Check the website for details on available services and POR events scheduled throughout the year.
During the Civil War, troops from both sides frequently crossed the River and the Towpath. Troops traded volleys across the water, skirmished in and near POR, and Confederates attacked canal boats and trains, destroyed locks, and raided supply stores.
Both the C&O Canal Company and the B&O Railroad reached Point of Rocks by 1832. From POR, head east or west along the Towpath to explore important sites associated with the railroad and canal.
West on the C&O from POR
Miles represent Towpath mileage.
Mile 48.2 Point of Rocks
Rebels burned the bridge across the Potomac here in 1862 to impede the Federals from entering Virginia.
Just west of the US Highway 15 underpass is Point of Rocks tunnel, first blasted in 1868. Both the C&O and B&O fought in court for primary access to this “point of rocks.” The C&O won but the two companies compromised, sharing the narrow passage from here to Harpers Ferry.
In 1902 the tunnel was enlarged, and brick facing on both entrances added an artistic touch.
Mile 48.9 Lockhouse 28
Experience what life might have been like for keepers of the canal locks by spending the night in restored Lockhouse. Lockhouse 28 is part of the Canal Quarters program, and each lockhouse is refurnished to represent different eras during the days of the C&O Canal. Built in 1837, Lockhouse 28 represents the canal’s early days. There’s no electricity, and you’ll have to fetch water from the nearby campsite (mile 50.3).

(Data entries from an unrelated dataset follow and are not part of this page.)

(* ===== verification/ClassAdTotal.v ===== *)
(** * The parser of the ClassAd language returns

    Every token takes characters from the text, every round of a loop and every nested expression takes a token, so
    that the parser returns on every text whose comments end. *)

From Stdlib Require Import ZArith Lia Ascii SpecFloat.
From stdpp Require Import base list strings.
From S2P Require Import Operators Prelude ClassAdLexer ClassAdParser ClassAdGrammar.
Open Scope nat_scope.

(** Every comment of the text ends in front of a NUL; [/*] in a string counts as a comment. *)
Fixpoint comments_end (s : cstr) : bool :=
  match s with
  | c :: r => (if (c =c "/"%char) && at_ch (fun c => c =c "*"%char) r then match skip_comment NL (wind r) with Ok _ => true | _ => false end else true) && comments_end r
  | [] => true
  end.
(** The size of a text.  An equal sign weighs more: one that is the last but one character in front of an
    exclamation mark doubles that mark. *)
Fixpoint weight (s : cstr) : nat := match s with c :: r => (if c =c "="%char then 2 else 1) + weight r | [] => 0 end.
Lemma weight_app s r : weight (s ++ r) = weight s + weight r.
Proof. induction s as [|c s IH]; [done|]. cbn. rewrite IH. lia. Qed.
Lemma weight_suffix (r s : cstr) : r `suffix_of` s → weight r ≤ weight s.
Proof. intros [p ->]. rewrite weight_app. lia. Qed.
Lemma weight_length s : length s ≤ weight s.
Proof. induction s as [|c s IH]; cbn; [lia|]. destruct (c =c "="%char); lia. Qed.
Lemma comments_suffix (r s : cstr) : r `suffix_of` s → comments_end s = true → comments_end r = true.
Proof. intros [p ->]. induction p as [|c p IH]; [done|]. cbn [app comments_end]. intros [_ H]%andb_true_iff. auto. Qed.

In 1862 during the Antietam Campaign, the bridge across Lock 28 was destroyed. Confederate Colonel John S. Mosby and his Rangers also crossed the River here on July 4, 1864, on one of their many “Calico Raids,” during which Rebels raided stores and looted canal boats.
Mile 50.9 Lockhouse 29 (Lander)
In June 1863 Confederates attacked a train near the lockhouse, following it to Point of Rocks, where they captured the engineer and 15 passengers beforeburning the train.
Lockhouse 29 is now a living history museum from the 1920s time period. You can see the inside on Saturdays during summer (11 am–2 pm). Contact the Lander Community Association at Catoctinkey@gmail.com.
Mile 51.5 Catoctin Aqueduct
The stunning aqueduct is one of 11 such bridges along the C&O canal that were once filled with water. The aqueducts carried boats over major creeks that emptied into the Potomac. Catoctin was rebuilt in 2011 using 459 of the original stones. The structure was known as the “crooked aqueduct” because boats had to make a sharp turn to enter it. Two arches collapsed in 1973, and the stones were buried until the aqueduct could be restored. Take the short trail down to the creek to a viewing area, where you can admire the artistry of the
reconstruction. Interpretive signs describe the process.
Mile 55 Brunswick
Explore the town of Brunswick, rich in railroad history, before heading back to Point of Rocks.